_RECORDS_
(* ===== verification/GoFloat.v ===== *)
(** * Binary64 arithmetic of the source

    [float64] of Go is IEEE 754 binary64.  The model is the Standard
    Library's executable specification of floating-point numbers
    ([SpecFloat], round to nearest even); this file fixes the format, adds
    the operations the source uses that the specification lacks (conversion
    from and to [int], [math.Ceil], the order on values) and proves the facts
    the components need about them.  Nothing here is an axiom: the primitive
    floats of the kernel are not used. *)

From stdpp Require Import base numbers.
From Stdlib Require Import ZArith Lia SpecFloat.
From S2P Require Import Prelude.

Open Scope Z_scope.

Abbreviation float64 := spec_float.

Definition f64_prec : Z := 53.
Definition f64_emax : Z := 1024.

Definition f64_zero : float64 := S754_zero false.

(** [float64(n)] for an integer [n], rounded to nearest even. *)
Definition f64_of_int (n : Z) : float64 := binary_normalize f64_prec f64_emax n 0 false.

Definition f64_mul : float64 -> float64 -> float64 := SFmul f64_prec f64_emax.
Definition f64_div : float64 -> float64 -> float64 := SFdiv f64_prec f64_emax.
Definition f64_add : float64 -> float64 -> float64 := SFadd f64_prec f64_emax.

Definition f64_is_nan (x : float64) : bool :=
  match x with S754_nan => true | _ => false end.

(** [math.IsInf(x, 0)]: either infinity. *)
Definition f64_is_inf (x : float64) : bool :=
  match x with S754_infinity _ => true | _ => false end.

(** The signed mantissa of a finite number. *)
Definition signed_mantissa (s : bool) (m : positive) : Z := cond_Zopp s (Zpos m).

(** Comparison of the exact values [m1 * 2^e1] and [m2 * 2^e2]. *)
Definition compare_exact (z1 e1 z2 e2 : Z) : comparison :=
  let e := Z.min e1 e2 in Z.compare (z1 * 2 ^ (e1 - e)) (z2 * 2 ^ (e2 - e)).

(** The order of the source on [float64]: by value, [None] when unordered. *)
Definition f64_compare (x y : float64) : option comparison :=
  match x, y with
  | S754_nan, _ | _, S754_nan => None
  | S754_infinity sx, S754_infinity sy =>
      Some (if Bool.eqb sx sy then Eq else if sx then Lt else Gt)
  | S754_infinity sx, _ => Some (if sx then Lt else Gt)
  | _, S754_infinity sy => Some (if sy then Gt else Lt)
  | S754_zero _, S754_zero _ => Some Eq
  | S754_zero _, S754_finite sy my ey => Some (compare_exact 0 0 (signed_mantissa sy my) ey)
  | S754_finite sx mx ex, S754_zero _ => Some (compare_exact (signed_mantissa sx mx) ex 0 0)
  | S754_finite sx mx ex, S754_finite sy my ey =>
      Some (compare_exact (signed_mantissa sx mx) ex (signed_mantissa sy my) ey)
  end.

(** [x > y], [x < y], [x <= y] and [x == y] of the source; all false on NaN. *)
Definition f64_gtb (x y : float64) : bool :=
  match f64_compare x y with Some Gt => true | _ => false end.
Definition f64_ltb (x y : float64) : bool :=
  match f64_compare x y with Some Lt => true | _ => false end.
Definition f64_leb (x y : float64) : bool :=
  match f64_compare x y with Some Lt | Some Eq => true | _ => false end.
Definition f64_eqb (x y : float64) : bool :=
  match f64_compare x y with Some Eq => true | _ => false end.

(** [math.Ceil]: the least integral value not below [x]; special values and
    the sign of zero are kept. *)
Definition f64_ceil (x : float64) : float64 :=
  match x with
  | S754_finite s m e =>
      if 0 <=? e then x
      else binary_normalize f64_prec f64_emax (- (- signed_mantissa s m / 2 ^ (- e))) 0 s
  | _ => x
  end.

(** The integer part of a finite number, toward zero. *)
Definition f64_trunc (x : float64) : Z :=
  match x with
  | S754_finite s m e =>
      if 0 <=? e then signed_mantissa s m * 2 ^ e
      else Z.quot (signed_mantissa s m) (2 ^ (- e))
  | _ => 0
  end.

(** [int(x)].  A value outside the range of [int] has an
    implementation-defined result: the one of amd64, the least integer. *)
Definition f64_to_int (x : float64) : Z :=
  match x with
  | S754_nan | S754_infinity _ => min_int64
  | _ =>
      let z := f64_trunc x in
      if (min_int64 <=? z) && (z <=? max_int64) then z else min_int64
  end.

(** ** Facts *)

Lemma digits2_pos_bounds p :
  2 ^ (Zpos (digits2_pos p) - 1) <= Zpos p < 2 ^ Zpos (digits2_pos p).
Proof.
  induction p as [p IH|p IH|]; simpl digits2_pos; [| |simpl; lia].
  all: rewrite Pos2Z.inj_succ.
  all: replace (Z.succ (Zpos (digits2_pos p)) - 1) with (Zpos (digits2_pos p) - 1 + 1) by lia.
  all: unfold Z.succ; rewrite !Z.pow_add_r by lia; lia.
Qed.

Lemma pos_iter_xO m d : Zpos (Pos.iter xO m d) = Zpos m * 2 ^ Zpos d.
Proof.
  induction d as [|d IH] using Pos.peano_ind; [simpl; lia|].
  rewrite Pos.iter_succ, Pos2Z.inj_succ, Z.pow_succ_r by lia.
  rewrite Pos2Z.inj_xO, IH. lia.
Qed.

Lemma digits2_shift m d :
  Zpos (digits2_pos (Pos.iter xO m d)) = Zpos (digits2_pos m) + Zpos d.
Proof.
  induction d as [|d IH] using Pos.peano_ind; [simpl; lia|].
  rewrite Pos.iter_succ. simpl digits2_pos. lia.
Qed.

(** No bit is shifted out of a mantissa that already has the precision. *)
Lemma binary_round_aux_canonical s m e :
  Zpos (digits2_pos m) = 53 -> -1074 <= e <= 971 ->
  binary_round_aux f64_prec f64_emax s (Zpos m) e loc_Exact = S754_finite s m e.
Proof.
  intros Hd He.
  assert (Hf : fexp f64_prec f64_emax (Zpos (digits2_pos m) + e) - e = 0).
  { unfold fexp, emin, f64_prec, f64_emax. lia. }
  unfold binary_round_aux, shr_fexp. simpl Zdigits2. rewrite Hf. simpl.
  rewrite Hf. simpl.
  destruct (Z.leb_spec e (f64_emax - f64_prec)); [done|]. unfold f64_emax, f64_prec in *. lia.
Qed.

(** Integers below [2^53] convert without rounding. *)
Lemma f64_of_int_exact n :
  0 < n < 2 ^ 53 ->
  exists m e, f64_of_int n = S754_finite false m e /\ e <= 0 /\ Zpos m = n * 2 ^ (- e).
Proof.
  intros Hn. destruct n as [|n|n]; try lia.
  pose proof (digits2_pos_bounds n) as Hb.
  assert (Hd : Zpos (digits2_pos n) <= 53).
  { destruct (Z.le_gt_cases (Zpos (digits2_pos n)) 53); [done|].
    pose proof (Z.pow_le_mono_r 2 53 (Zpos (digits2_pos n) - 1)). lia. }
  unfold f64_of_int, binary_normalize, binary_round, shl_align.
  set (d := Zpos (digits2_pos n)) in *.
  assert (Hf : fexp f64_prec f64_emax (d + 0) = d - 53).
  { unfold fexp, emin, f64_prec, f64_emax. lia. }
  rewrite Hf. destruct (d - 53 - 0) as [|k|k] eqn:Hk; [| lia |].
  - exists n, 0. rewrite binary_round_aux_canonical by lia. split_and!; [done|lia|]. lia.
  - exists (Pos.iter xO n k), (d - 53).
    rewrite binary_round_aux_canonical.
    + split_and!; [done|lia|]. rewrite pos_iter_xO. repeat f_equal. lia.
    + rewrite digits2_shift. fold d. lia.
    + pose proof (Pos2Z.is_pos (digits2_pos n)). lia.
Qed.

Lemma f64_of_int_0 : f64_of_int 0 = f64_zero.
Proof. done. Qed.

(** A finite number not above [float64(n)] truncates to at most [n]. *)
Lemma f64_trunc_le x n :
  0 <= n < 2 ^ 53 -> f64_gtb x (f64_of_int n) = false ->
  f64_trunc x <= n.
Proof.
  intros Hn Hgt. destruct x as [s|s| |s m e]; simpl; try lia.
  destruct s.
  { unfold signed_mantissa, cond_Zopp. destruct (Z.leb_spec 0 e).
    - pose proof (Z.pow_pos_nonneg 2 e). lia.
    - pose proof (Z.pow_pos_nonneg 2 (- e)).
      rewrite Z.quot_opp_l by lia. pose proof (Z.quot_pos (Zpos m) (2 ^ (- e))). lia. }
  unfold signed_mantissa, cond_Zopp in *.
  assert (Hle : Zpos m * 2 ^ (e - Z.min e 0) <= n * 2 ^ (- Z.min e 0)).
  { destruct (Z.eq_dec n 0) as [->|Hn0].
    - rewrite f64_of_int_0 in Hgt. unfold f64_gtb in Hgt. simpl in Hgt.
      unfold compare_exact, signed_mantissa, cond_Zopp in Hgt.
      destruct (_ ?= _) eqn:Hc in Hgt; [| |done].
      + apply Z.compare_eq_iff in Hc. lia.
      + rewrite Z.compare_lt_iff in Hc. lia.
    - destruct (f64_of_int_exact n) as (mn & en & Hof & Hen & Hmn); [lia|].
      rewrite Hof in Hgt. unfold f64_gtb in Hgt. simpl in Hgt.
      unfold compare_exact, signed_mantissa, cond_Zopp in Hgt. rewrite Hmn in Hgt.
      set (a := Z.min e en) in *.
      assert (Hc : Zpos m * 2 ^ (e - a) <= n * 2 ^ (- en) * 2 ^ (en - a)).
      { destruct (_ ?= _) eqn:Hc in Hgt; [| |done].
        - apply Z.compare_eq_iff in Hc. lia.
        - rewrite Z.compare_lt_iff in Hc. lia. }
      rewrite <- Z.mul_assoc, <- Z.pow_add_r in Hc by lia.
      replace (- en + (en - a)) with (- Z.min e 0 + (Z.min e 0 - a)) in Hc by lia.
      replace (e - a) with (e - Z.min e 0 + (Z.min e 0 - a)) in Hc by lia.
      rewrite !Z.pow_add_r, !Z.mul_assoc in Hc by lia.
      apply Z.mul_le_mono_pos_r in Hc; [done|]. apply Z.pow_pos_nonneg; lia. }
  destruct (Z.leb_spec 0 e).
  - rewrite Z.min_r in Hle by lia. rewrite Z.sub_0_r in Hle. simpl in Hle. lia.
  - rewrite Z.min_l, Z.sub_diag in Hle by lia.
    rewrite Z.quot_div_nonneg by (try apply Z.pow_pos_nonneg; lia).
    apply Z.div_le_upper_bound; [apply Z.pow_pos_nonneg; lia|]. lia.
Qed.

Lemma f64_trunc_pos s m e : s = false -> 0 <= f64_trunc (S754_finite s m e).
Proof.
  intros ->. simpl. unfold signed_mantissa, cond_Zopp. destruct (Z.leb_spec 0 e).
  - pose proof (Z.pow_pos_nonneg 2 e). lia.
  - apply Z.quot_pos; [lia|]. apply Z.pow_pos_nonneg; lia.
Qed.

(** ** Signs

    Numbers that are zero or have the sign bit clear; the class the threshold
    computation stays in. *)
Definition f64_nonneg (x : float64) : Prop :=
  match x with
  | S754_zero _ | S754_infinity false | S754_finite false _ _ => True
  | _ => False
  end.

Lemma shr_1_nonneg r : 0 <= shr_m r -> 0 <= shr_m (shr_1 r).
Proof. destruct r as [[|[p|p|]|p] ? ?]; simpl; lia. Qed.

Lemma iter_pos_shr_nonneg p r : 0 <= shr_m r -> 0 <= shr_m (iter_pos shr_1 p r).
Proof.
  revert r. induction p as [p IH|p IH|]; intros r H; simpl; auto using shr_1_nonneg.
Qed.

Lemma shr_fexp_nonneg m e l :
  0 <= m -> 0 <= shr_m (fst (shr_fexp f64_prec f64_emax m e l)).
Proof.
  intros H. unfold shr_fexp, shr.
  assert (Hr : shr_m (shr_record_of_loc m l) = m) by (destruct l as [|[]]; done).
  destruct (_ - _)%Z; simpl; rewrite ?Hr; try done. apply iter_pos_shr_nonneg. by rewrite Hr.
Qed.

Lemma round_nearest_even_nonneg m l : 0 <= m -> 0 <= round_nearest_even m l.
Proof. intros. destruct l as [|[]]; simpl; try lia. destruct (Z.even m); lia. Qed.

Lemma binary_round_aux_nonneg m e l :
  0 <= m -> f64_nonneg (binary_round_aux f64_prec f64_emax false m e l).
Proof.
  intros H. unfold binary_round_aux.
  destruct (shr_fexp _ _ m e l) as [r1 e1] eqn:H1.
  pose proof (shr_fexp_nonneg m e l H) as Hm1. rewrite H1 in Hm1. simpl in Hm1.
  set (m1 := round_nearest_even (shr_m r1) (loc_of_shr_record r1)).
  assert (Hr1 : 0 <= m1) by (by apply round_nearest_even_nonneg).
  destruct (shr_fexp _ _ m1 e1 loc_Exact) as [r2 e2] eqn:H2.
  pose proof (shr_fexp_nonneg m1 e1 loc_Exact Hr1) as Hm2. rewrite H2 in Hm2. simpl in Hm2.
  destruct (shr_m r2); simpl; [done| |lia]. by destruct (_ <=? _).
Qed.

Lemma binary_normalize_nonneg z e s :
  0 <= z -> f64_nonneg (binary_normalize f64_prec f64_emax z e s).
Proof.
  intros H. destruct z as [|p|p]; simpl; [done| |lia].
  unfold binary_round. destruct (shl_align _ _ _). apply binary_round_aux_nonneg. lia.
Qed.

Lemma f64_of_int_nonneg n : 0 <= n -> f64_nonneg (f64_of_int n).
Proof. apply binary_normalize_nonneg. Qed.

Lemma SFdiv_core_nonneg m1 e1 m2 e2 q e l :
  0 <= m1 -> 0 < m2 -> SFdiv_core_binary f64_prec f64_emax m1 e1 m2 e2 = (q, e, l) -> 0 <= q.
Proof.
  intros H1 H2. unfold SFdiv_core_binary.
  set (m' := match _ with Z0 => _ | Zpos _ => _ | Zneg _ => _ end).
  assert (Hm' : 0 <= m').
  { unfold m'. destruct (e1 - e2 - _); try lia. rewrite Z.shiftl_mul_pow2 by lia.
    apply Z.mul_nonneg_nonneg; [done|]. apply Z.pow_nonneg. lia. }
  destruct (Z.div_eucl m' m2) as [q' r] eqn:Hq. intros [= <- <- <-].
  pose proof (Z.div_pos m' m2 Hm' H2) as Hd. unfold Z.div in Hd. by rewrite Hq in Hd.
Qed.

(** The product of an integer and a positive percentage, divided by a positive
    integer and rounded up, is never NaN nor negative. *)
Lemma f64_scaled_nonneg n p d :
  0 < n < 2 ^ 53 -> 0 < d < 2 ^ 53 -> f64_gtb p f64_zero = true ->
  f64_nonneg (f64_ceil (f64_div (f64_mul (f64_of_int n) p) (f64_of_int d))).
Proof.
  intros Hn Hd Hp.
  destruct (f64_of_int_exact n Hn) as (mn & en & -> & _).
  destruct (f64_of_int_exact d Hd) as (md & ed & -> & _).
  assert (Hprod : f64_nonneg (f64_mul (S754_finite false mn en) p)).
  { destruct p as [s|s| |s m e]; try done.
    - by destruct s.
    - destruct s.
      + unfold f64_gtb in Hp. simpl in Hp. unfold compare_exact, signed_mantissa, cond_Zopp in Hp.
        destruct (_ ?= _) eqn:Hc in Hp; [done..|]. rewrite Z.compare_gt_iff in Hc.
        pose proof (Z.pow_pos_nonneg 2 (e - Z.min e 0)). lia.
      + apply binary_round_aux_nonneg. lia. }
  destruct (f64_mul _ p) as [s|s| |s m e]; try done.
  - by destruct s.
  - destruct s; [done|]. unfold f64_div, SFdiv.
    destruct (SFdiv_core_binary _ _ _ _ _ _) as [[q e'] l] eqn:Hq.
    apply SFdiv_core_nonneg in Hq; [|lia..].
    pose proof (binary_round_aux_nonneg q e' l Hq) as Hr. simpl xorb.
    destruct (binary_round_aux _ _ false q e' l) as [s|s| |s m' e'']; try done.
    destruct s; [done|]. unfold f64_ceil. destruct (Z.leb_spec 0 e''); [done|].
    apply binary_normalize_nonneg. unfold signed_mantissa, cond_Zopp.
    apply Z.opp_nonneg_nonpos, Z.div_le_upper_bound; [apply Z.pow_pos_nonneg; lia|lia].
Qed.
(* ===== verification/Breaker.v ===== *)
(** * The sliding-window circuit breaker of fault-quarantine

    Models [fault-quarantine/pkg/breaker]: the configuration and its
    validation, the ring buffer of one-second buckets with its two node
    indexes, the two threshold resolutions in binary64 arithmetic, the trip
    decision and the persisted CLOSED/TRIPPED latch.  The Kubernetes client
    is the interface [K8sClientOperations], an argument of every operation
    that calls it; every method reads the clock once, as its argument [now]. *)

From stdpp Require Import gmap strings list fin_maps.
From Stdlib Require Import ZArith Lia SpecFloat.
From S2P Require Import Prelude GoFloat.

Open Scope Z_scope.

Abbreviation State := string (only parsing).
Abbreviation CursorMode := string (only parsing).
Abbreviation Bound := string (only parsing).

Definition StateClosed : State := "CLOSED".
Definition StateTripped : State := "TRIPPED".

(** The client of the breaker; [W] is the state of the cluster it talks to. *)
Class K8sClientOperations (W : Type) := {
  GetTotalNodes : W -> result Z * W;
  GetCordonedNodes : W -> result Z * W;
  EnsureCircuitBreakerConfigMap : string -> string -> State -> W -> option error * W;
  ReadCircuitBreakerState : string -> string -> W -> result State * W;
  WriteCircuitBreakerState : string -> string -> State -> W -> option error * W;
  ReadCursorMode : string -> string -> W -> result CursorMode * W;
  WriteCursorMode : string -> string -> CursorMode -> W -> option error * W;
}.

Record Config := {
  Window : Z;
  TripPercentage : float64;
  TripMaxNodes : Z;
  TripMaxCordonedNodes : Z;
  TripMaxCordonedPercentage : float64;
  ConfigMapName : string;
  ConfigMapNamespace : string;
}.

Definition validatePercentageBound (name : string) (percentage : float64) : option error :=
  if f64_is_nan percentage || f64_is_inf percentage
  then Some ("circuit breaker " +:+ name +:+ " must be a finite number")
  else if f64_ltb percentage f64_zero
  then Some ("circuit breaker " +:+ name +:+ " must not be negative")
  else None.

Definition validateBounds (c : Config) : option error :=
  match validatePercentageBound "percentage" (TripPercentage c) with
  | Some e => Some e
  | None =>
  match validatePercentageBound "maxCordonedPercentage" (TripMaxCordonedPercentage c) with
  | Some e => Some e
  | None =>
    if TripMaxNodes c <? 0 then Some "circuit breaker maxNodes must not be negative"
    else if TripMaxCordonedNodes c <? 0
    then Some "circuit breaker maxCordonedNodes must not be negative"
    else if f64_eqb (TripPercentage c) f64_zero && (TripMaxNodes c =? 0)
            && (TripMaxCordonedNodes c =? 0)
            && f64_eqb (TripMaxCordonedPercentage c) f64_zero
    then Some "circuit breaker requires percentage, maxNodes, maxCordonedNodes or maxCordonedPercentage to be set to a positive value"
    else None
  end
  end.

(** [indexToNodes] holds sets: the values of the inner Go maps are always
    [true] and only membership is read. *)
Record slidingWindowBreaker := {
  cfg : Config;
  bucketSize : Z;
  buckets : list Z;
  startTime : Z;
  nodeToIndex : gmap string Z;
  indexToNodes : gmap Z (gset string);
  state : State;
}.

Definition with_window (b : slidingWindowBreaker) bk st n2i i2n : slidingWindowBreaker :=
  {| cfg := cfg b; bucketSize := bucketSize b; buckets := bk; startTime := st;
     nodeToIndex := n2i; indexToNodes := i2n; state := state b |}.

Definition with_state (b : slidingWindowBreaker) (s : State) : slidingWindowBreaker :=
  {| cfg := cfg b; bucketSize := bucketSize b; buckets := buckets b; startTime := startTime b;
     nodeToIndex := nodeToIndex b; indexToNodes := indexToNodes b; state := s |}.

Definition lenZ {A} (l : list A) : Z := Z.of_nat (length l).

(** ** The window *)

(** [for nodeName := range expired { delete(m, nodeName) }] *)
Definition delete_nodes (expired : gset string) (m : gmap string Z) : gmap string Z :=
  foldr delete m (elements expired).

(** [for i := range n { m[i] = m[i+1] }]; a missing source key leaves the
    target key without a set. *)
Definition shift_index (n : Z) (m : gmap Z (gset string)) : gmap Z (gset string) :=
  foldl (fun acc i => partial_alter (fun _ => acc !! (i + 1)) i acc) m (seqZ 0 n).
(* ===== verification/HealthEvent.v ===== *)
(** * Health events

    The data every component exchanges: [data-models] (the protobuf messages
    and the status values) restricted to the fields the modelled components
    read.  Slices and maps of messages that may be nil are lists and maps; a
    message pointer that may be nil is an option. *)

From stdpp Require Import gmap strings list.
From Stdlib Require Import ZArith.
From S2P Require Import Prelude.

Record Entity := { EntityType : string; EntityValue : string }.

Inductive RecommendedAction :=
| NONE | COMPONENT_RESET | CONTACT_SUPPORT | RUN_FIELDDIAG | RESTART_VM | RESTART_BM
| REPLACE_VM | RUN_DCGMEUD | CUSTOM | UNKNOWN.

Inductive ProcessingStrategy :=
| UNSPECIFIED | EXECUTE_REMEDIATION | STORE_ONLY | STORE_AND_ANALYSE.

Record BehaviourOverrides := { Force : bool; Skip : bool }.

Record HealthEvent := {
  Version : Z;
  Agent : string;
  ComponentClass : string;
  CheckName : string;
  IsFatal : bool;
  IsHealthy : bool;
  Message : string;
  Action : RecommendedAction;
  ErrorCode : list string;
  EntitiesImpacted : list Entity;
  Metadata : gmap string string;
  GeneratedSeconds : option Z;
  NodeName : string;
  QuarantineOverrides : option BehaviourOverrides;
  DrainOverrides : option BehaviourOverrides;
  Strategy : ProcessingStrategy;
  Id : string;
  CustomRecommendedAction : string;
}.

#[export] Instance Entity_eq_dec : EqDecision Entity.
Proof. solve_decision. Defined.
#[export] Instance RecommendedAction_eq_dec : EqDecision RecommendedAction.
Proof. solve_decision. Defined.
#[export] Instance ProcessingStrategy_eq_dec : EqDecision ProcessingStrategy.
Proof. solve_decision. Defined.

(** [Enum.String()] of the processing strategy. *)
Definition Strategy_String (s : ProcessingStrategy) : string :=
  match s with
  | UNSPECIFIED => "UNSPECIFIED"
  | EXECUTE_REMEDIATION => "EXECUTE_REMEDIATION"
  | STORE_ONLY => "STORE_ONLY"
  | STORE_AND_ANALYSE => "STORE_AND_ANALYSE"
  end.

Lemma Strategy_String_inj s1 s2 : Strategy_String s1 = Strategy_String s2 -> s1 = s2.
Proof. by destruct s1, s2. Qed.

Definition Action_String (a : RecommendedAction) : string :=
  match a with
  | NONE => "NONE" | COMPONENT_RESET => "COMPONENT_RESET" | CONTACT_SUPPORT => "CONTACT_SUPPORT"
  | RUN_FIELDDIAG => "RUN_FIELDDIAG" | RESTART_VM => "RESTART_VM" | RESTART_BM => "RESTART_BM"
  | REPLACE_VM => "REPLACE_VM" | RUN_DCGMEUD => "RUN_DCGMEUD" | CUSTOM => "CUSTOM"
  | UNKNOWN => "UNKNOWN"
  end.

Definition GetEffectiveActionName (he : HealthEvent) : string :=
  match Action he with
  | CUSTOM => CustomRecommendedAction he
  | a => Action_String a
  end.

(** ** Updates of the fields the components change *)

Definition with_entities_codes (e : HealthEvent) (es : list Entity) (cs : list string) : HealthEvent :=
  {| Version := Version e; Agent := Agent e; ComponentClass := ComponentClass e;
     CheckName := CheckName e; IsFatal := IsFatal e; IsHealthy := IsHealthy e;
     Message := Message e; Action := Action e; ErrorCode := cs; EntitiesImpacted := es;
     Metadata := Metadata e; GeneratedSeconds := GeneratedSeconds e; NodeName := NodeName e;
     QuarantineOverrides := QuarantineOverrides e; DrainOverrides := DrainOverrides e;
     Strategy := Strategy e; Id := Id e; CustomRecommendedAction := CustomRecommendedAction e |}.

Definition with_metadata (e : HealthEvent) (m : gmap string string) : HealthEvent :=
  {| Version := Version e; Agent := Agent e; ComponentClass := ComponentClass e;
     CheckName := CheckName e; IsFatal := IsFatal e; IsHealthy := IsHealthy e;
     Message := Message e; Action := Action e; ErrorCode := ErrorCode e;
     EntitiesImpacted := EntitiesImpacted e;
     Metadata := m; GeneratedSeconds := GeneratedSeconds e; NodeName := NodeName e;
     QuarantineOverrides := QuarantineOverrides e; DrainOverrides := DrainOverrides e;
     Strategy := Strategy e; Id := Id e; CustomRecommendedAction := CustomRecommendedAction e |}.

Definition with_strategy (e : HealthEvent) (s : ProcessingStrategy) : HealthEvent :=
  {| Version := Version e; Agent := Agent e; ComponentClass := ComponentClass e;
     CheckName := CheckName e; IsFatal := IsFatal e; IsHealthy := IsHealthy e;
     Message := Message e; Action := Action e; ErrorCode := ErrorCode e;
     EntitiesImpacted := EntitiesImpacted e;
     Metadata := Metadata e; GeneratedSeconds := GeneratedSeconds e; NodeName := NodeName e;
     QuarantineOverrides := QuarantineOverrides e; DrainOverrides := DrainOverrides e;
     Strategy := s; Id := Id e; CustomRecommendedAction := CustomRecommendedAction e |}.

(** An event with everything empty, to build concrete ones from. *)
Definition blank_event : HealthEvent :=
  {| Version := 1; Agent := ""; ComponentClass := ""; CheckName := ""; IsFatal := false;
     IsHealthy := false; Message := ""; Action := NONE; ErrorCode := []; EntitiesImpacted := [];
     Metadata := ∅; GeneratedSeconds := None; NodeName := ""; QuarantineOverrides := None;
     DrainOverrides := None; Strategy := EXECUTE_REMEDIATION; Id := "";
     CustomRecommendedAction := "" |}.

(** ** Status values *)

Definition StatusNotStarted : string := "NotStarted".
Definition StatusInProgress : string := "InProgress".
Definition StatusFailed : string := "Failed".
Definition StatusSucceeded : string := "Succeeded".
Definition AlreadyDrained : string := "AlreadyDrained".
Definition UnQuarantined : string := "UnQuarantined".
Definition Quarantined : string := "Quarantined".
Definition AlreadyQuarantined : string := "AlreadyQuarantined".
Definition Cancelled : string := "Cancelled".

_PROBLEM REQUIREMENTS_
Reproduce each line from the data that has "gset" in it.

_TASK RESULT_
  indexToNodes : gmap Z (gset string);
Definition delete_nodes (expired : gset string) (m : gmap string Z) : gmap string Z :=
Definition shift_index (n : Z) (m : gmap Z (gset string)) : gmap Z (gset string) :=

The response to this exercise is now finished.